Machine learning (ML) has become a common way to measure physical activity (Narayanan et al., 2020). Accelerometer data processing techniques based on pattern recognition have been shown to provide accurate predictions of physical activity type and more accurate assessments of physical activity intensity (Trost et al., 2012, 2018; Ellis et al., 2016). Nonetheless, the uptake of machine learning methods by physical activity researchers has been slow, in part due to the difficulties of implementation, and the consistent finding that models trained on accelerometer data from laboratory-based activity trials do not generalize well to free-living environments (Sasaki et al., 2016; Lyden et al., 2014; Bastian et al., 2015). Recently, it has been argued that ML has failed physical activity research in four important ways: a lack of benchmark data, priority in methods development, limited software integration and absence of training (Fuller, Ferber and Stanley, 2022). To improve the use of ML methods in physical activity research, it has been proposed that as a discipline, practitioners must use and publish benchmark datasets to allow for increased opensource methods development. Many datasets currently exist on health-related fitness, wellbeing, confidence and motivation towards PA amongst the Irish youth demographic, a recent example being the Moving Well-Being Well project, a national study which assessed a range of variables linked to PA participation in over 2,000 Irish children. One finding from the study highlighted the low levels of fundamental movement skills (FMS) mastery in Irish primary school children (Behan et al., 2019). FMS proficiency has shown positive associations with increased physical activity in both children and adolescents (Barnett et al., 2009; Lubans et al., 2010).

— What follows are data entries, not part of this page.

(** C10: through the service, wrapping a secret and presenting the returned
    handle and token, unchanged and with the same context, returns the wrapped
    bytes, as long as the record is live, its key is there and the caller has
    access. *)
Theorem service_roundtrip ctx req w expires ttl principal :
  let request := wrap_request req in
  let created := time_at (S (tick w)) in
  let input := wrap_input state request created expires principal in
  store_inv cipher w -> engine_ready state (i_customer_id input) 26 (advance w) ->
  metadata_ok (w_metadata request) ->
  enforce_ttl (w_ttl_seconds request) state created = Ok (expires, ttl) ->
  v2_unwrap_principal ctx (w_lifecycle request) (w_unwrap_principal_id request) = Ok principal ->
  rfc3339_range (created + redeem_token_ttl state) ->
  is_ok (initial_lease created (w_initial_lease_seconds request)) = true ->
  (forall e, expires = Some e -> rfc3339_range e) ->
  Forall (fun c => fits_u16 (encode c)) (wrap_caveats request expires) ->
  exists reply w1 o h r, rpc_wrap_secret_v2 state (Some ctx) req w = (Ok reply, w1)
    /\ wrapped state ctx input (wrap_caveats request expires) o h r (advance w) w1
    /\ forall ctx' msg a w2,
      gu_handle msg = gwo_handle reply -> gu_redeem_token msg = gwo_redeem_token reply ->
      gu_redeem_shares msg = [] -> same_context req msg ->
      store_inv cipher w2 -> records cipher w2 !! h = Some (set_last_accessed a r) ->
      kyber_keys w2 = kyber_keys w1 -> may_access false r ctx' ->
      (w_lifecycle request = SingleUseUnwrap -> exporter ctx' = exporter ctx) ->
      live r (time_at (tick w2 + 2)) -> live r (time_at (tick w2 + 3)) ->
      exists w3, rpc_unwrap_secret_v2 state (Some ctx') msg w2 = (Ok (gw_plaintext req), w3).
Proof.
  intros request created input Hi HR Hm Ht Hp Hd Hl He Hfit.
  pose proof (rpc_wrap_ok ctx req w expires ttl principal Hi HR Hm Ht Hp Hd Hl) as HW.
  apply wp_eq in HW as (reply & w1 & Hwrap & o & h & r & HW & Hh & Htok & Hne & _).
  exists reply, w1, o, h, r. split; [done|]. split; [done|].
  intros ctx' msg a w2 Mh Mt Ms Mc I2 R2 K2 Hacc Hexp L1 L2.
  by eapply (rpc_unwrap_wrapped ctx ctx' req created expires principal o h r (advance w) w1 w2 msg a);
    rewrite ?Mh, ?Mt; try done; apply (ready_quantum _ _ _ _ HR).
Qed.

(** A token that redeems a record without threshold is 32 raw bytes. *)
Lemma redeemed_token ctx payload m r w o w' :
  store_inv cipher w -> parse_handle_v2 (u_handle payload) = Ok m ->
  records cipher w !! identifier m = Some r -> is_threshold r = false ->
  unwrap_secret_v2 state ctx payload w = (Ok o, w') ->
  exists t, b64_decode (u_redeem_token payload) = Some t /\ length t = 32.
Proof.
  intros Hi Hp Hr Hth E. unfold unwrap_secret_v2 in E. apply bind_ok in E as ([h r'] & w1 & Ha & _).
  apply authorize_inv in Ha as (m' & r0 & Hp' & -> & Hr' & _ & [_ _ Ht] & _); [|done].
  rewrite Hp in Hp'. injection Hp' as <-. rewrite Hr in Hr'. injection Hr' as <-.
  apply check_redeem_token_ok in Ht as (n64 & n & b & t & _ & _ & _ & Hprov & Hcomp & _).
  exists t. unfold comparable_token in Hcomp. rewrite Hth in Hcomp. injection Hcomp as <-.
  split; [|apply hmac_length]. unfold provided_token in Hprov. unfold is_threshold in Hth.
  destruct (r_threshold r) as [k|]; [change (default 1%Z (Some k)) with k in Hth; rewrite Hth in Hprov|];
    by apply ok_or_ok in Hprov.
Qed.

Lemma persist_token ctx input w o w' :
  persist_secret_v2_with_lifecycle state ctx input w = (Ok o, w') ->
  exists d, o_redeem_token o = b64_encode d /\ length d = 32.
Proof.
  unfold persist_secret_v2_with_lifecycle.
  destruct (session_binding ctx (i_lifecycle input)) as [[bv rb] eb]. intros E. monad_inv.
  eexists. split; [reflexivity|apply hmac_length].
Qed.

Lemma rotated_token ctx payload w o w' :
  (default 1 (t_threshold payload) <= 1)%Z ->
  rotate_secret random_scalars state ctx payload w = (Ok o, w') ->
  to_new_shares o = [] /\ exists d, to_redeem_token o = b64_encode d /\ length d = 32.
Proof.
  intros Hth E. unfold rotate_secret in E. rewrite (Z.max_r _ 1) in E by done.
  do 4 (apply bind_ok in E as (? & ? & _ & E)). apply bind_ok in E as ([? ?] & ? & _ & E).
  do 2 (apply bind_ok in E as (? & ? & _ & E)). apply bind_ok in E as (out & ? & Hper & E).
  apply persist_token in Hper as (d & Hd & Hl).
  apply bind_ok in E as ([tok sh] & ? & Htok & E). unfold rotate_token in Htok.
  change (1 <? 1)%Z with false in Htok. injection Htok as <- <- _.
  do 3 (apply bind_ok in E as (? & ? & _ & E)). injection E as <- _. cbn.
  split; [done|]. by exists d.
Qed.

(** Rotation does not keep the protocol for tokens.  A threshold whose low
    byte is zero or one is lost: the rotated secret gets a single token.  And
    that token is returned as base64 text where the protocol has raw bytes, so
    a client that presents it unchanged is refused, whoever it is and whatever
    happens in between. *)
Theorem rotated_token_rejected ctx req w reply w1 :
  (0 <= gt_threshold req)%Z -> (gt_threshold req mod 256 <= 1)%Z ->
  rpc_rotate_secret random_scalars state (Some ctx) req w = (Ok reply, w1) ->
  gto_new_shares reply = []
  /\ forall ctx' msg m r w2 o w3,
       store_inv cipher w2 -> gu_redeem_token msg = gto_redeem_token reply -> gu_redeem_shares msg = [] ->
       parse_handle_v2 (gu_handle msg) = Ok m ->
       records cipher w2 !! identifier m = Some r -> is_threshold r = false ->
       rpc_unwrap_secret_v2 state (Some ctx') msg w2 <> (Ok o, w3).
Proof.
  intros H0' Hth E. unfold rpc_rotate_secret in E.
  apply bind_ok in E as (c & w0 & Hc & E). injection Hc as <- <-.
  apply bind_ok in E as (out & w0 & Hrot & E). apply map_err_m_ok in Hrot. injection E as <- _.
  apply rotated_token in Hrot as (Hs & d & Hd & Hl).
  2: { cbn [t_threshold rotate_request]. unfold positive. destruct (0 <? gt_threshold req)%Z; cbn; lia. }
  cbn [gto_new_shares gto_redeem_token]. rewrite Hs, Hd. split; [done|].
  intros ctx' msg m r w2 o w3 Hi Mt Ms Hp Hr Hn E. unfold rpc_unwrap_secret_v2 in E.
  apply bind_ok in E as (c' & ? & Hc & E). injection Hc as <- <-.
  apply bind_ok in E as (tok & ? & Htok & E). unfold unwrap_token, lift in Htok. rewrite Ms, Mt in Htok.
  cbn [is_empty negb] in Htok. pose proof (b64_longer d) as Hlong. rewrite Hl in Hlong.
  assert (Hne : d <> []) by (intros ->; by cbn in Hl). specialize (Hlong Hne).
  destruct (is_empty (b64_encode d)) eqn:Hem; cbn [negb] in Htok; [discriminate Htok|]. injection Htok as <- <-.
  apply bind_ok in E as (resp & ? & Hu & _). apply map_err_m_ok in Hu.
  apply (redeemed_token ctx' _ m r w2) in Hu as (t & Ht & Hlt); [|done..].
  cbn in Ht. rewrite b64_roundtrip in Ht. injection Ht as <-. lia.
Qed.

Current PA-related datasets are limited in terms of the analyses undertaken, due to a multitude of factors, a lack of training being one of them (Fuller, Ferber and Stanley, 2022). Given the size and complexities of these datasets, as well as the societal need to create a healthier Ireland, it would appear necessary that relevant ML techniques are explored in an effort to uncover further unknown patterns and correlations/disparities that exist between specific age groups and genders. This research aims to explore the use of ML in health science, specifically focusing upon children and youth with a further aim of utilizing ML in an appropriate manner towards PA to have a societal impact on Irish health.